Disk Encryption Software Recommended For London Borough Of Sutton.

The London Borough of Sutton has been reprimanded and ordered by the ICO to use data encryption on its laptop computers.  The borough lost paper files and two laptops (both of them unencrypted).

The first laptop was stored in a locked cupboard at a children’s hospital ward.  The computer contained the personal data of nine children who were being taught by the council.

The second laptop had social care data of 39 people.  The computer was stolen from the employee’s home.  There is no mention of what type of protection was used (including locked cupboards) if at all.

The use of encryption software like AlertBoot endpoint security software would have meant that the theft of these devices would not have resulted in a data breach.  The reason is quite simple: with proper encryption, it becomes nearly impossible to access the data on the protected devices.  No access to data means no data breach (although you can’t deny theft has taken place).

As such, the undertaking Sutton has signed with the Information Commissioner’s Office requires that any mobile devices with sensitive information (not just laptop computers) be encrypted.

(I’d like to point out that this may be a little short-sighted.  There’s no reason why non-mobile devices, like a desktop computer, couldn’t be stolen as well.  When it comes to data security, what’s important is not that a device can be easily stolen but that it can be stolen at all.)
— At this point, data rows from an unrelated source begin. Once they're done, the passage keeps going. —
(** ** Identifiers ([ids.rs])

    The four newtypes over [String]. *)
Abbreviation ExecutionId := string (only parsing).
Abbreviation AttemptId := string (only parsing).
Abbreviation SessionId := string (only parsing).
Abbreviation WorkerId := string (only parsing).

(** A [DateTime<Utc>], counted in nanoseconds. *)
Abbreviation Timestamp := Z (only parsing).

(** [f64], as its IEEE 754 value. *)
Abbreviation f64 := spec_float (only parsing).

(** ** Failure classification ([error.rs]) *)
Module FailureClass.
Inductive FailureClass :=
| EnvironmentFailed | HarnessFailed | ModelFailed | Timeout | Inactivity
| ResourceViolation | WorkerLost | Cancelled | TaskFailed | Internal.

#[global] Instance eq_dec : EqDecision FailureClass.
Proof. solve_decision. Defined.
End FailureClass.
Abbreviation FailureClass := FailureClass.FailureClass.

(** ** Roles and lifecycle states ([execution.rs]) *)
Module Role.
Inductive Role :=
| Implementation | Review | Documentation | UiReview | IntegrationTest
| Interactive.

#[global] Instance eq_dec : EqDecision Role.
Proof. solve_decision. Defined.
End Role.
Abbreviation Role := Role.Role.

Module ExecutionState.
Inductive ExecutionState :=
| Queued | WorkerAssigned | Provisioning | Running | PausedForHuman
| ReviewReady | Completed | Failed | Cancelled.

#[global] Instance eq_dec : EqDecision ExecutionState.
Proof. solve_decision. Defined.
(** How far the life of an authority has come. *)
Definition rank (d : CleanupDisposition) : Z :=
  match d with
  | CleanupDisposition.Active CleanupStage.Reserved => 0
  | CleanupDisposition.Active CleanupStage.Storage => 1
  | CleanupDisposition.Active CleanupStage.Worktree => 2
  | CleanupDisposition.Active CleanupStage.Runtime => 3
  | CleanupDisposition.Active CleanupStage.PiStarted => 4
  | CleanupDisposition.Active CleanupStage.Running => 5
  | CleanupDisposition.Active CleanupStage.PostPiBeforeEvent => 6
  | CleanupDisposition.RetainRequested => 7
  | CleanupDisposition.Retained => 8
  | CleanupDisposition.CleanupPending => 9
  | CleanupDisposition.RuntimeStopped => 10
  | CleanupDisposition.RuntimeDestroyed => 11
  | CleanupDisposition.GitRecoveredCleaned => 12
  | CleanupDisposition.StorageReleased => 13
  | CleanupDisposition.ReservationReleased => 14
  | CleanupDisposition.Resolved => 15
  end.

Lemma can_transition_rank d d' :
  CleanupDisposition.can_transition_to d d' = true <-> rank d' = rank d + 1.
Proof. destruct d as [[]| | | | | | | | |], d' as [[]| | | | | | | | |]; simpl; split; done. Qed.

Lemma rank_inj d d' : rank d = rank d' -> d = d'.
Proof. destruct d as [[]| | | | | | | | |], d' as [[]| | | | | | | | |]; simpl; done. Qed.

(** The rank of a stored phase; texts no disposition prints rank below all. *)
Definition text_rank (phase : string) : Z :=
  match CleanupDisposition.from_str phase with Ok d => rank d | Err _ => -1 end.

Lemma text_rank_phase d : text_rank (phase_text d) = rank d.
Proof. unfold text_rank. by rewrite disposition_text_roundtrip. Qed.

Lemma rank_bounds d : 0 <= rank d <= 15.
Proof. destruct d as [[]| | | | | | | | |]; simpl; lia. Qed.
#[export] Hint Resolve rank_bounds : autospec.

Lemma past_fence_rank d : phase_text d ∈ past_fence <-> 10 <= rank d.
Proof.
  unfold past_fence. rewrite !elem_of_cons, elem_of_nil.
  destruct d as [[]| | | | | | | | |]; simpl; naive_solver lia.
Qed.

(** One authority replaced by another: the owner stays, the phase never goes
    back. *)
Definition authority_le (c c' : CleanupAuthority) : Prop :=
  CleanupAuthority.execution_id c' = CleanupAuthority.execution_id c /\
  CleanupAuthority.attempt_id c' = CleanupAuthority.attempt_id c /\
  CleanupAuthority.worker_id c' = CleanupAuthority.worker_id c /\
  text_rank (CleanupAuthority.phase c) <= text_rank (CleanupAuthority.phase c').

#[export] Instance authority_le_preorder : PreOrder authority_le.
Proof. split; [intros c|intros c1 c2 c3]; unfold authority_le; intuition (congruence || lia). Qed.

(** Every authority of [db] is still in [db'], at or past its phase. *)
Definition authorities_le (db db' : Database) : Prop :=
  forall id c, cleanup_authorities db !! id = Some c ->
    exists c', cleanup_authorities db' !! id = Some c' /\ authority_le c c'.

#[export] Instance authorities_le_preorder : PreOrder authorities_le.
Proof.
  split.
  - intros db id c Hc. exists c. done.
  - intros db1 db2 db3 H12 H23 id c Hc. destruct (H12 id c Hc) as (c2 & Hc2 & Hle).
    destruct (H23 id c2 Hc2) as (c3 & Hc3 & Hle'). exists c3. split; [done|]. by etrans.
Qed.

Lemma authorities_le_insert id c c' db db' :
  cleanup_authorities db !! id = Some c -> authority_le c c' ->
  cleanup_authorities db' = <[id := c']> (cleanup_authorities db) ->
  authorities_le db db'.
Proof.
  intros Hc Hle Hdb id' d Hd. rewrite Hdb. destruct (decide (id = id')) as [<-|Hne].
  - simplify_eq. exists c'. by rewrite lookup_insert_eq.
  - exists d. rewrite lookup_insert_ne by done. done.
Qed.

Lemma authorities_le_new id c' db db' :
  cleanup_authorities db !! id = None ->
  cleanup_authorities db' = <[id := c']> (cleanup_authorities db) ->
  authorities_le db db'.
Proof.
  intros Hc Hdb id' d Hd. rewrite Hdb. exists d.
  rewrite lookup_insert_ne by congruence. done.
Qed.

Lemma authorities_le_same db db' :
  cleanup_authorities db' = cleanup_authorities db -> authorities_le db db'.
Proof. intros H id c Hc. exists c. rewrite H. done. Qed.
#[export] Hint Resolve authorities_le_same : autospec.
Lemma complete_control_Ok now rid e ev n db db' :
  complete_control now rid e ev db = (Ok (Some n), db') ->
  exists c, execution_control_requests db !! rid = Some c /\ control_effect c e db db' /\
    exists c', execution_control_requests db' !! rid = Some c' /\ ControlRow.phase c' = ControlPhase.COMPLETED.
Proof.
  intros Hop%transaction_Ok. unfold complete_control in Hop.
  db_inv; try discriminate; simplify_eq.
  all: try (exfalso; match goal with H : forall row, _ -> true = false |- _ =>
              by specialize (H _ ltac:(eassumption)) end).
  all: eexists; split; [done|]; split; [|eexists; split; [apply lookup_insert_eq|done]].
  all: unfold authority_unchanged in *; bools; destruct_and?; split; [done|].
  all: eexists; split_and!; try done; eexists; split; [apply lookup_insert_eq|]; simpl;
    split_and!; try done; match goal with H : expected_session _ = Ok _ |- _ => rewrite H end; simpl; congruence.
Qed.

(** A control takes effect exactly once, on what it was accepted for.  When
    [complete_control] applies a control, the execution is still at the version,
    state, worker, attempt and session the control was accepted against, it gets
    the state and session the control asked for and the next version; and in
    every later database any further completion of the same control, by
    whomever and with whatever arguments, changes nothing. *)
Theorem control_completes_once `{Collation} (now now' : Clock) (rid : Z) (e e' : Execution)
    (ev ev' : ExecutionEvent) (n : Z) (db db' db2 : Database) :
  complete_control now rid e ev db = (Ok (Some n), db') -> rtc step db' db2 ->
  (exists c, execution_control_requests db !! rid = Some c /\ control_effect c e db db') /\
  exists r, complete_control now' rid e' ev' db2 = (r, db2) /\ forall m, r <> Ok (Some m).
Proof.
  intros Hop Hs. destruct (complete_control_Ok _ _ _ _ _ _ _ Hop) as (c & Hc & Heff & c' & Hc' & Hp).
  split; [by exists c|]. destruct (steps_controls _ _ Hs _ _ Hc') as (c2 & Hc2 & _ & Hl).
  assert (Hp2 : ControlRow.phase c2 = ControlPhase.COMPLETED).
  { destruct Hl as [Hl|[Hl _]]; [congruence|]. by rewrite Hp in Hl. }
  destruct (complete_control now' rid e' ev' db2) as [r db3] eqn:E.
  unfold complete_control, transaction in E.
  match type of E with match ?m with _ => _ end = _ => destruct m as [[r' db4]|err] eqn:Eb end;
    injection E as <- <-; [|by eexists].
  apply bind_Ok in Eb as (u & db5 & [_ ->]%ensure_Ok & Eb).
  apply bind_Ok in Eb as (ro & db5 & [-> ->]%gets_Ok & Eb).
  apply bind_Ok in Eb as (row & db5 & [_ ->]%require_Ok & Eb).
  apply bind_Ok in Eb as (co & db5 & [-> ->]%gets_Ok & Eb).
  apply bind_Ok in Eb as (c3 & db5 & [Hc3 ->]%require_Ok & Eb). simplify_eq.
  apply bind_Ok in Eb as (u' & db5 & [_ ->]%ensure_Ok & Eb).
  rewrite bool_decide_true in Eb by done. tx_inv. by eexists.
Qed.

(** ** A pause in the run *)

Definition run_progress (state : ExecutionState) : Execution := {|
  Execution.id := "e-1"; Execution.role := Role.Implementation; Execution.state := state;
  Execution.manifest := run_manifest; Execution.worker_id := Some "w-1"%string;
  Execution.attempt_id := Some "attempt-u1"%string; Execution.session_id := Some "s-1"%string;
  Execution.worktree_path := Some "/wt"%string; Execution.labels := Execution.labels run_execution;
  Execution.created_at := 5; Execution.updated_at := 120; Execution.result := None |}.

Definition run_event (state : ExecutionState) (kind : ExecutionEventKind) : ExecutionEvent := {|
  ExecutionEvent.execution_id := "e-1"; ExecutionEvent.attempt_id := Some "attempt-u1"%string;
  ExecutionEvent.sequence := 0; ExecutionEvent.at_ := 120; ExecutionEvent.state := state;
  ExecutionEvent.kind := kind |}.

Definition run_running : Database :=
  (record_progress run_clock (run_progress ExecutionState.Running)
     (run_event ExecutionState.Running (ExecutionEventKind.AgentStarted "s-1"))
     (record_progress run_clock (run_progress ExecutionState.Provisioning)
        (run_event ExecutionState.Provisioning ExecutionEventKind.EnvironmentReady) run_reserved).2).2.

Definition run_pausing : Database :=
  (mark_control_side_effect_applied run_clock 1 None
    (begin_control run_clock 1 "w-1" "attempt-u1"
      (request_control run_clock "e-1" ExecutionControlAction.Pause "pause-key" run_running).2).2).2.

Definition run_complete : Op (option Z) :=
  complete_control run_clock 1 (run_progress ExecutionState.PausedForHuman)
    (run_event ExecutionState.PausedForHuman ExecutionEventKind.ExecutionPaused).

Lemma control_completes_once_witness :
  (run_complete run_pausing).1 = Ok (Some 4) /\
  exists r, run_complete (run_complete run_pausing).2 = (r, (run_complete run_pausing).2) /\
    forall m, r <> Ok (Some m).
Proof.
  split; [vm_compute; reflexivity|].
  refine (proj2 (control_completes_once run_clock run_clock 1
    (run_progress ExecutionState.PausedForHuman) (run_progress ExecutionState.PausedForHuman)
    (run_event ExecutionState.PausedForHuman ExecutionEventKind.ExecutionPaused)
    (run_event ExecutionState.PausedForHuman ExecutionEventKind.ExecutionPaused) 4 run_pausing
    (run_complete run_pausing).2 (run_complete run_pausing).2 _ _)).
  - vm_compute. reflexivity.
  - apply rtc_refl.
Defined.
(* ===== verification/Capacity.v ===== *)
(** * Capacity accounting

    The worker row counts the reservations that name it, whatever operations
    interleave; a reservation always belongs to an execution, an attempt and a
    worker that exist and agree with it; and a claim never commits more than a
    worker has. *)

From S2P Require Import Prelude Core WorkerTypes Scheduler Database EventLog CleanupStore WorkerStore ExecutionStore Controls Reservations Steps ExecutionHistory.
















(** ** Sums over the reservations of a worker *)

Definition usage (w : WorkerId) (f : ReservationRow -> Z) (db : Database) : Z :=
  sum_Z f (reservations_of w db).

Lemma sum_Z_filter {A} (p : A -> bool) f l :
  sum_Z f (List.filter p l) = sum_Z (fun x => if p x then f x else 0) l.
Proof. induction l as [|x l IH]; simpl; [done|]. destruct (p x); simpl in *; lia. Qed.

Lemma sum_map_insert (g : ReservationRow -> Z) id r m :
  m !! id = None ->
  sum_Z g (map_to_list (<[id := r]> m)).*2 = g r + sum_Z g (map_to_list (m : gmap ExecutionId _)).*2.
Proof. intros Hn. by rewrite map_to_list_insert. Qed.
(* ===== verification/Probe.v ===== *)
(** * Probing an execution's resources ([orchestrator-worker/src/system.rs])

    What is read out of [docker stats], [docker top] and [statvfs].  Floating
    point numbers are IEEE 754 doubles: a decimal text is the nearest one, a
    size is multiplied and rounded as the code does it. *)

From Stdlib Require Import Ascii SpecFloat.
From S2P Require Import Prelude Core WorkerTypes Health Database Lifecycle.












Local Open Scope Z_scope.

(** ** [f64] *)
Definition PREC : Z := 53.
Definition EMAX : Z := 1024.

(** The double nearest to [m] times ten to the [e]. *)
Definition decimal_f64 (negative : bool) (m : N) (e : Z) : f64 :=
  match m with
  | N0 => S754_zero negative
  | Npos m =>
      if 0 <=? e then
        match Z.pos m * 10 ^ e with
        | Zpos v => binary_round PREC EMAX negative v 0
        | _ => S754_zero negative
        end
      else
        let '(mz, ez, lz) := SFdiv_core_binary PREC EMAX (Z.pos m) 0 (10 ^ (- e)) 0 in
        binary_round_aux PREC EMAX negative mz ez lz
  end.

Fixpoint take_digits (s : string) : string * string :=
  match s with
  | String c rest =>
      if is_ascii_digit c then let '(digits, rest) := take_digits rest in (String c digits, rest) else (""%string, s)
  | EmptyString => (""%string, ""%string)
  end.

Definition signed (s : string) : bool * string :=
  match s with
  | String "-" rest => (true, rest)
  | String "+" rest => (false, rest)
  | _ => (false, s)
  end.

(** [str::parse::<f64>]. *)
Definition parse_f64 (s : string) : result string f64 :=
  let invalid := Err "invalid float literal"%string in
  if str_is_empty s then Err "cannot parse float from empty string"%string
  else
    let '(negative, body) := signed s in
    if eq_ignore_ascii_case body "inf" || eq_ignore_ascii_case body "infinity" then Ok (S754_infinity negative)
    else if eq_ignore_ascii_case body "nan" then Ok S754_nan
    else
      let '(whole, rest) := take_digits body in
      let '(fraction, rest) :=
        match rest with String "." rest => take_digits rest | _ => (""%string, rest) end in
      if str_is_empty (whole +:+ fraction) then invalid
      else
        let mantissa := digits_value 0 (whole +:+ fraction) in
        let scale := - Z.of_nat (String.length fraction) in
        match rest with
        | EmptyString => Ok (decimal_f64 negative mantissa scale)
        | String c rest =>
            if bool_decide (c ∈ ["e"; "E"]%char) then
              let '(down, rest) := signed rest in
              let '(digits, rest) := take_digits rest in
              if str_is_empty digits || negb (str_is_empty rest) then invalid
              else
                let exponent := Z.of_N (digits_value 0 digits) in
                Ok (decimal_f64 negative mantissa (scale + if down then - exponent else exponent))
            else invalid
        end.

(** [value.round() as u64]: to the nearest integer, halves away from zero, and
    saturating. *)
Definition round_u64 (v : f64) : Z :=
  match v with
  | S754_finite false m e =>
      let exact := if 0 <=? e then Z.pos m * 2 ^ e else (2 * Z.pos m + 2 ^ (- e)) / (2 * 2 ^ (- e)) in
      Z.min exact u64_max
  | S754_infinity false => u64_max
  | _ => 0
  end.

Definition is_finite (v : f64) : bool :=
  match v with S754_zero _ | S754_finite _ _ _ => true | _ => false end.
(** [value >= 0.0]. *)
Definition non_negative (v : f64) : bool :=
  match v with S754_zero _ | S754_infinity false | S754_finite false _ _ => true | _ => false end.

(** ** Sizes *)
Definition multiplier (unit_ : string) : option Z :=
  if bool_decide (unit_ = "B"%string) then Some 1
  else if bool_decide (unit_ ∈ ["kB"; "KB"]%string) then Some (10 ^ 3)
  else if bool_decide (unit_ = "MB"%string) then Some (10 ^ 6)
  else if bool_decide (unit_ = "GB"%string) then Some (10 ^ 9)
  else if bool_decide (unit_ = "TB"%string) then Some (10 ^ 12)
  else if bool_decide (unit_ = "KiB"%string) then Some 1024
  else if bool_decide (unit_ = "MiB"%string) then Some (1024 * 1024)
  else if bool_decide (unit_ = "GiB"%string) then Some (1024 * 1024 * 1024)
  else if bool_decide (unit_ = "TiB"%string) then Some (1024 * 1024 * 1024 * 1024)
  else None.

Fixpoint split_number (s : string) : string * string :=
  match s with
  | String c rest =>
      if is_ascii_digit c || bool_decide (c = "."%char)
      then let '(number, unit_) := split_number rest in (String c number, unit_) else (""%string, s)
  | EmptyString => (""%string, ""%string)
  end.

Definition parse_size (text : string) : option Z :=
  let '(number, unit_) := split_number (trim text) in
  (* [find] has an answer only when something follows the number *)
  if str_is_empty unit_ then None
  else
    factor ← multiplier unit_;
    match parse_f64 number with
    | Ok value =>
        if is_finite value && non_negative value
        then Some (round_u64 (SFmul PREC EMAX value (binary_normalize PREC EMAX factor 0 false)))
        else None
    | Err _ => None
    end.

(** ** [docker stats] *)
Section Stats.
Context `{JsonText} (json_error : string -> string).

Definition optional_text (key : string) (line : Value) : option (option string) :=
  match value_get key line with
  | None | Some Null => Some None
  | Some field => s ← value_as_str field; Some (Some s)
  end.

Definition stats_error (what : string) : LifecycleError := LifecycleError.Step ("Docker stats: " +:+ what).

Fixpoint sum_sizes (block_io : string) (parts : list string) : result LifecycleError Z :=
  match parts with
  | [] => Ok 0
  | part :: parts =>
      size ← ok_or (parse_size part) (stats_error ("BlockIO " +:+ debug_text block_io));
      rest ← sum_sizes block_io parts;
      Ok ((size + rest) mod 2 ^ 64)
  end.

Definition parse_stats (json : string) : result LifecycleError ResourceSample :=
  let invalid_json := stats_error ("invalid JSON: " +:+ json_error json) in
  line ← ok_or (value_from_slice json) invalid_json;
  _ ← check (match line with Object _ => true | _ => false end) invalid_json;
  cpu ← ok_or (optional_text "CPUPerc" line) invalid_json;
  mem ← ok_or (optional_text "MemUsage" line) invalid_json;
  io ← ok_or (optional_text "BlockIO" line) invalid_json;
  cpu ← ok_or cpu (stats_error "missing CPUPerc");
  cpu_percent ← map_err (fun error => stats_error ("CPUPerc " +:+ debug_text cpu +:+ ": " +:+ error))
                  (parse_f64 (trim_end_char "%" (trim cpu)));
  block_io ← ok_or io (stats_error "missing BlockIO");
  io_bytes ← sum_sizes block_io (split "/" block_io);
  _ ← check (length (split "/" block_io) =? 2)%nat (stats_error ("BlockIO " +:+ debug_text block_io));
  rss_bytes ← match mem with
              | None => Ok None
              | Some usage =>
                  size ← ok_or (parse_size (default "" (head (split "/" usage))))
                           (stats_error ("MemUsage " +:+ debug_text usage));
                  Ok (Some size)
              end;
  Ok {| ResourceSample.cpu_percent := cpu_percent; ResourceSample.io_bytes := Some io_bytes;
        ResourceSample.rss_bytes := rss_bytes; ResourceSample.disk_bytes := None;
        ResourceSample.current_command := None |}.
End Stats.

(** ** [docker top] *)
Definition CURRENT_COMMAND_MAX_CHARS : nat := 200.

(** [split_once(char::is_whitespace)]. *)
Fixpoint split_once_whitespace (before bs : list N) : option (list N * list N) :=
  match ws_prefix bs with
  | Some rest => Some (before, rest)
  | None => match bs with [] => None | b :: bs => split_once_whitespace (before ++ [b]) bs end
  end.

(** [chars().take(n)]: a character starts at every byte that is not a
    continuation byte. *)
Fixpoint take_chars (n : nat) (bs : list N) : list N :=
  match bs with
  | [] => []
  | b :: bs =>
      if utf8_tail b then b :: take_chars n bs
      else match n with O => [] | S n => b :: take_chars n bs end
  end.

Definition trim_start (s : string) : string :=
  of_bytes (strip (String.length s) ws_prefix (bytes_of s)).

Definition top_line (line : string) : option (Z * string) :=
  p ← split_once_whitespace [] (bytes_of (trim_start line));
  pid ← parse_u64 (of_bytes p.1);
  Some (pid, trim (of_bytes p.2)).

(** [max_by_key]: the last of the greatest. *)
Fixpoint max_by_pid (l : list (Z * string)) : option (Z * string) :=
  match l with
  | [] => None
  | x :: l =>
      match max_by_pid l with
      | Some y => if x.1 <=? y.1 then Some y else Some x
      | None => Some x
      end
  end.

Definition parse_top_command (output : string) : option string :=
  let found := omap top_line (drop 1 (lines output)) in
  newest ← max_by_pid (List.filter (fun p => negb (str_is_empty p.2)) found);
  Some (of_bytes (take_chars CURRENT_COMMAND_MAX_CHARS (bytes_of newest.2))).

(** ** The volume and the command line *)

(** [execution_disk_bytes], on the devices of the two roots and the blocks,
    free blocks and fragment size [statvfs] reports. *)
Definition execution_disk_bytes (root_device state_device : option Z) (stat : option (Z * Z * Z)) : option Z :=
  match root_device, state_device with
  | Some root_device, Some state_device =>
      if root_device =? state_device then None
      else '(blocks, free, fragment) ← stat; checked_mul_u64 (saturating_sub blocks free) fragment
  | _, _ => None
  end.

Definition scrub_current_command (is_secret : string -> bool) (sample : ResourceSample) : ResourceSample :=
  match ResourceSample.current_command sample with
  | Some command =>
      if is_secret command then
        {| ResourceSample.cpu_percent := ResourceSample.cpu_percent sample;
           ResourceSample.io_bytes := ResourceSample.io_bytes sample;
           ResourceSample.rss_bytes := ResourceSample.rss_bytes sample;
           ResourceSample.disk_bytes := ResourceSample.disk_bytes sample;
           ResourceSample.current_command := None |}
      else sample
  | None => sample
  end.

(** The cases of the tests. *)
Example size_decimal : parse_size "12.3MB" = Some 12300000. Proof. vm_compute. reflexivity. Qed.
Example size_binary : parse_size "10.5MiB" = Some 11010048. Proof. vm_compute. reflexivity. Qed.
Example size_plain : parse_size "0B" = Some 0. Proof. vm_compute. reflexivity. Qed.
Example size_no_unit : parse_size "12" = None. Proof. vm_compute. reflexivity. Qed.
Example size_twice_dotted : parse_size "1.2.3MB" = None. Proof. vm_compute. reflexivity. Qed.
Example top_newest :
  parse_top_command ("PID COMMAND" +:+ String "010" ("    7 pi --mode json" +:+ String "010" ("  42 cargo test " +:+ String "010" "")))
  = Some "cargo test"%string.
Proof. vm_compute. reflexivity. Qed.
(* ===== verification/WorkerSafety.v ===== *)
(** * Durable before done

    The worker records a phase of the cleanup authority before it creates or
    destroys what the phase covers.  The file proves it for every run of the
    worker's entry points, with other processes acting on the database in
    between, any answers from the outside world, and a crash anywhere.

    The first part are triples for the tasks of [WorkerTask]: a precondition and
    a postcondition that other processes cannot invalidate, a condition [G] on
    every call, an invariant [I] of the locals that holds whatever the outcome.
    The assertion they are used with is [recorded]: the cleanup authority of an
    attempt has reached a phase. *)


From S2P Require Import Prelude Core WorkerTypes Health Database CleanupStore ExecutionStore Controls Reservations Steps AuthorityOrder ExecutionHistory ControlHistory Lifecycle WorkerTask WorkerRun Worker.

(** ** Assertions no store operation invalidates *)
Class Stable `{Collation} (P : Database -> Prop) : Prop :=
  stable_step : forall db db', step db db' -> P db -> P db'.

Section Stable.
Context `{Collation}.

Lemma stable_later (P : Database -> Prop) `{!Stable P} db db' : rtc step db db' -> P db -> P db'.
Proof. induction 1 as [|db1 db2 db3 H12 _ IH]; [done|]. intros HP. by apply IH, (stable_step _ _ H12). Qed.

#[export] Instance stable_pure (X : Prop) : Stable (fun _ => X).
Proof. by intros ???. Qed.
#[export] Instance stable_and P Q : Stable P -> Stable Q -> Stable (fun db => P db /\ Q db).
Proof. intros HP HQ db db' Hs []. split; by eapply stable_step. Qed.
#[export] Instance stable_or P Q : Stable P -> Stable Q -> Stable (fun db => P db \/ Q db).
Proof. intros HP HQ db db' Hs []; [left|right]; by eapply stable_step. Qed.
#[export] Instance stable_impl (X : Prop) P : Stable P -> Stable (fun db => X -> P db).
Proof. intros HP db db' Hs HX x. eapply stable_step; [done|auto]. Qed.

(** The authority of an execution belongs to the attempt and worker, and its
    phase ranks at least [k]. *)
Definition recorded (id : ExecutionId) (a : AttemptId) (w : WorkerId) (k : Z) (db : Database) : Prop :=
  exists c, cleanup_authorities db !! id = Some c /\ CleanupAuthority.attempt_id c = a /\
    CleanupAuthority.worker_id c = w /\ k <= phase_rank c.

#[export] Instance recorded_stable id a w k : Stable (recorded id a w k).
Proof.
  intros db db' Hs (c & Hc & Ha & Hw & Hk).
  destruct (as_old _ _ (step_authorities _ _ Hs) id c Hc) as (c' & Hc' & _ & Ha' & Hw' & Hr).
  exists c'. split_and!; [done|congruence|congruence|lia].
Qed.

Lemma recorded_le id a w k k' db : recorded id a w k db -> k' <= k -> recorded id a w k' db.
Proof. intros (c & ? & ? & ? & ?) ?. exists c. split_and!; [done..|lia]. Qed.

(** The execution is cancelled for good. *)
Definition cancelled_for_good (id : ExecutionId) (db : Database) : Prop := keyed db /\ cancelled id db.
The requirements by the ICO go a little bit further than encryption, though.  It also requires that there be adequate physical security, that data retention policies be followed, and that employees have awareness training so they are conscious of the need for good data security practices.

Now, considering that one of the laptops was stolen from a locked cupboard, one has to wonder what “adequate” physical security happens to be.  I guess a locked cupboard is as good as it gets in the workplace unless one has storage space specifically designed to be breach-resistant (like a safe).  But if it’s going to be so easily broken into, is it “adequate”?